Por que Pupin não pode concorrer?

Porque a Lei 64/90 o impede. Leiam pausadamente: “Art. 1º São inelegíveis: -I – para qualquer cargo: (…) § 2° O Vice-Presidente, o Vice-Governador e o Vice-Prefeito poderão candidatar-se a outros cargos, preservando os seus mandatos respectivos, desde que, nos últimos 6 (seis) meses anteriores ao pleito, não tenham sucedido ou substituído o titular.”
Pupin substituiu o titular, numa licença arranjada, fajuta, sob desculpa de que o prefeito participaria da Rio+20, que durou duas semanas. Foram 100 dias, de 8 de maio a 15 de agosto, salvo engano, para que ele ficasse exposto, aparecesse no Pinga Fogo, em O Diário, inaugurasse obras. O prefeito, logo em seguida à licença, foi para o Japão, voltou ficou andando com ele (Pupin), fazendo campanha antecipada. Esta é a verdade. Não venha dizer que foi pelos 13 dias que assumiu em 2008. Eles estão mentindo, enganando a população. A lei é clara. Para concorrer Pupin não poderia substituir o prefeito nos seis meses antes. Como substituiu, teria que ter renunciado ao mandado, quatro meses antes da eleição. Não o fez. Não desincompatibilizou, ficou inelegível. O Ministério Público Eleitoral entrou com ação, a coligação “Maringá para toda nossa gente” fez o mesmo.

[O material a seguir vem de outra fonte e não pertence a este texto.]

(** A new state, with transactions that are put back. *)
Lemma reset_to_any w w' N R pn p now s g txs : Z.of_nat (N + length txs) < 2 ^ 24 → inv w N R pn None [] p → opened s w' →
  Forall (incoming (p_signer p)) txs → wp (reset_to visit Copy now s g txs) (fun _ p' => (∃ pn', inv w' (N + length txs)%nat any_range pn' None [] p') ∧
    p_signer p' = p_signer p ∧ p_config p' = p_config p) p.
Proof.
  intros HN Hi Hs Hin. pose proof Hs as (_ & _ & copy & wc & E & _). unfold reset_to. apply wp_bind, wp_modify, wp_bind. eapply wp_lift; [exact E|].
  apply wp_bind, wp_modify, wp_bind, wp_modify. pose proof (inv_new_head w w' N R any_range pn p s copy g Hi Hs E ltac:(done)) as Hi1. set (p1 := set_maxGas g _) in *.
  apply wp_bind. destruct (any_range_ok w' g) as (HR & HRep & HE). eapply wp_mono; [apply (addTxs_spec w' any_range g HR HRep HE N p1 now txs false eq_refl HN); eauto|].
  intros errs p2 [H2 (S2 & C2 & _)]. eapply wp_mono; [by apply (reset_rest w' (N + length txs) p2 now)|]. intros [] p3 [H3 (S3 & C3 & _)]. split; [done|]. split; [by rewrite S3, S2|by rewrite C3, C2].
Qed.

(** A new state on which nothing is put back. *)
Lemma reset_to_exec w w' N pn p now s g : Z.of_nat N < 2 ^ 24 → inv w N (exec_range w (p_currentMaxGas p)) pn None [] p → opened s w' →
  wp (reset_to visit Copy now s g []) (fun _ p' => (∃ pn', inv w' N (exec_range w' (p_currentMaxGas p')) pn' None [] p') ∧ p_signer p' = p_signer p ∧ p_config p' = p_config p) p.
Proof.
  intros HN Hi Hs. pose proof Hs as (_ & _ & copy & wc & E & _). unfold reset_to. apply wp_bind, wp_modify, wp_bind. eapply wp_lift; [exact E|].
  apply wp_bind, wp_modify, wp_bind, wp_modify. assert (∀ a, gap_range a (pend p a) (w_nonce a w')) as Hgap.
  { intros a i j k Hijk Hi' Hk'. destruct (i_range _ _ _ _ _ _ _ Hi a ltac:(done)) as [[_ Hr] _]. rewrite Hr in *. lia. }
  pose proof (inv_new_head w w' N _ gap_range pn p s copy g Hi Hs E Hgap) as Hi1. set (p1 := set_maxGas g _) in *.
  apply wp_bind, addTxs_nil, wp_bind. eapply wp_mono; [by apply (demote_spec w' gap_range N (fun a => w_nonce a w') p1 gap_demotable)|]. intros [] p2 (Hi2 & L2 & St2).
  pose proof (inv_range_change w' gap_range any_range N _ p2 Hi2 (fun _ => I)) as Hi2'.
  apply each_bind. eapply wp_mono; [by apply (reset_nonces_spec w' N (fun a => w_nonce a w') p2)|]. intros [] p3 (pn3 & Hi3 & F3 & P3 & V3).
  assert (inv w' N (exec_range w' g) pn3 None [] p3) as Hi4.
  { eapply inv_range_change; [exact Hi3|]. intros a. rewrite P3. destruct (V3 a) as [Ve Vn]. destruct (decide (pend p2 a = ∅)) as [He|He].
    - rewrite He, (Ve He). split; [|apply map_Forall_empty]. split; [done|]. intros n. rewrite lookup_empty. split; [by intros [? ?]|lia].
    - destruct (Vn He) as [Hlast Hmax]. pose proof (i_range _ _ _ _ _ _ _ Hi2 a ltac:(done)) as Hg. destruct (St2 a) as [St Hpay]. destruct (St _ Hlast) as [Hle Hst]. rewrite (la_maxGas _ _ L2) in Hpay.
      split; [|exact Hpay]. split; [lia|]. intros n. split; [intros Hn; split; [by apply St|by apply Hmax]|]. intros Hn. apply (Hg (w_nonce a w') n (pn3 a - 1)); [lia|done|done]. }
  destruct (exec_range_ok w' g) as (HR & HRep & HE). assert (p_currentMaxGas p3 = g) as Em3 by (destruct F3 as (_ & _ & ->); exact (la_maxGas _ _ L2)).
  eapply wp_mono; [apply (promoteExecutables_spec w' N (exec_range w' g) visit visit_perm now None pn3); by rewrite ?Em3|].
  intros [] p4 [H4 L4]. split; [by rewrite (la_maxGas _ _ L4), Em3|]. destruct L2, L4, F3 as (S3 & C3 & _). change (p_signer p) with (p_signer p1). change (p_config p) with (p_config p1). split; congruence.
Qed.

O PSB de Quinteiro também. Aliás, Hércules Ananias, fez o mesmo com Quinteiro. Isto precisa ser mostrado do programa eleitoral. Eles só estão batendo para tentar fazer uma grande votação e assim posar de vítimas. Sabem que já perderam. Alguns incautos, dependentes do poder dos financiamentos para campanhas, de cargos comissionados, estão enganados, embarcando nesta barca que está furada. Como diriam os malandros: ‘Perderam playboys’.